While he has never personally had a brush with the paranormal, Kingsbury said he believes the investigators when they speak about the importance of their experiences.
"I guess I'm more interested in the role of wanting to believe, if you recall Agent Mulder's poster in 'The X-Files,' " he said, referring to an iconic poster in the office of the alien-chasing TV character.
"I think the paranormal entity, be that a spaceship or a Sasquatch or ghost, is a perfect object of desire because it's always out of reach. It can never be caught up with or placed into a box or a test tube."
Kingsbury said stereotypes about scam artists or paranoid conspiracy theorists don't hold up.
Ghost hunters can offer relief to clients and typically don't charge for their services, he said, while those claiming they have been abducted by aliens often recognize how laughable their stories sound, but they just want to tell them and feel accepted.
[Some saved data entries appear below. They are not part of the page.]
(** A change to the lease that the answer does not depend on. *)
Lemma target_safe_touch p share w w' x l f : leases w !! x = Some l -> leases w' !! x = Some (f l) -> (forall k, peer_of w' k = peer_of w k) -> identity (f l) = identity l -> fo_lease (f l) = fo_lease l -> binding_state (f l) = binding_state l -> rewind_binding_state (f l) = rewind_binding_state l -> pool (f l) = pool l ->
  target_safe p share w (Dynamic x) -> target_safe p share w' (Dynamic x).
Proof.
  intros El El' Hp I Ef Eb Er Epl [(Hx & l0 & h & El0 & Eh & En & Ed & Ho & Hf) Hs]. rewrite El in El0. injection El0 as <-. assert (peer_of w' (f l) = peer_of w l) as Epp by (rewrite Hp; unfold peer_of; by rewrite Epl). split.
  - split; [done|]. exists (f l), h. split; [done|]. split; [done|]. rewrite (network_view l (f l) I), (denied_view p l (f l) I), (client_view _ _ l (f l) I), (available_state l (f l) Eb), Eb, Epp. split; [done|]. split; [done|]. split; [done|].
    intros g Eg Hne. rewrite <- (Hf g Eg Hne). unfold extensible, may_reallocate. by rewrite Eb, Er, Ef, Epp.
  - intros l1 g E1 E2. cbn in E1. rewrite (get_in _ _ _ El') in E1. injection E1 as <-. rewrite Epp in E2. apply (Hs l g); [by apply get_in|done].
Qed.

Lemma balance_ok w p l f : packet_wf p -> exists b, balance_mine C w p l f = Ret b.
Proof.
  intros [(H1 & H2 & H3) _ Ho _]. unfold balance_mine, FailoverLease.load_balance_mine. cbn. destruct (_ <? _); [by eexists|].
  match goal with |- context [match ?b.1 with Some _ => _ | None => _ end] => destruct (b.1) as [hb|] eqn:Eh end; [|by eexists].
  assert (Zlen hb = 32) as Hl. { destruct (pool l) as [q|]; [|done]. destruct (pools w !! q) as [P|]; [|done]. destruct (failover_peer P) as [i|]; [|done]. by eapply cf_balance. }
  assert (exists i, match options p !! DHO_DHCP_CLIENT_IDENTIFIER with Some ds => FailoverLease.loadb_p_hash ds (Zlen ds) | None => FailoverLease.loadb_p_hash (chaddr p) (hlen p) end = Ret i /\ is_byte i) as (i & -> & Hi).
  { destruct (options p !! _) as [ds|] eqn:Ed; [destruct (Ho _ _ Ed) as [Hb _]; apply FailoverLease.loadb_p_hash_ok; [done|pose proof (Zlen_nonneg ds); lia]|apply FailoverLease.loadb_p_hash_ok; [done|lia]]. }
  rewrite bind_ret. destruct (FailoverLease.hba_bit_ok hb i Hi Hl) as (b & ->). rewrite bind_ret. by eexists.
Qed.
"Many of them feel that they cannot 'come out,' to use that metaphor, as abductees," he said. "They feel they cannot be open or truthful about something that has marked their lives profoundly."
There are skeptics within these groups, he added, particularly in the UFO community, where some people are not convinced by the stories of abductions and would prefer a more objective analysis of flying-object phenomena.
At Northern Paranormal Investigations, the team responds to calls by researching the history of the location before conducting an on-site investigation that aims to debunk the haunted-house claim, said Peterson.
In the majority of cases, there is a mundane explanation, such as mould under the floorboards that looks like blood seeping through, she said.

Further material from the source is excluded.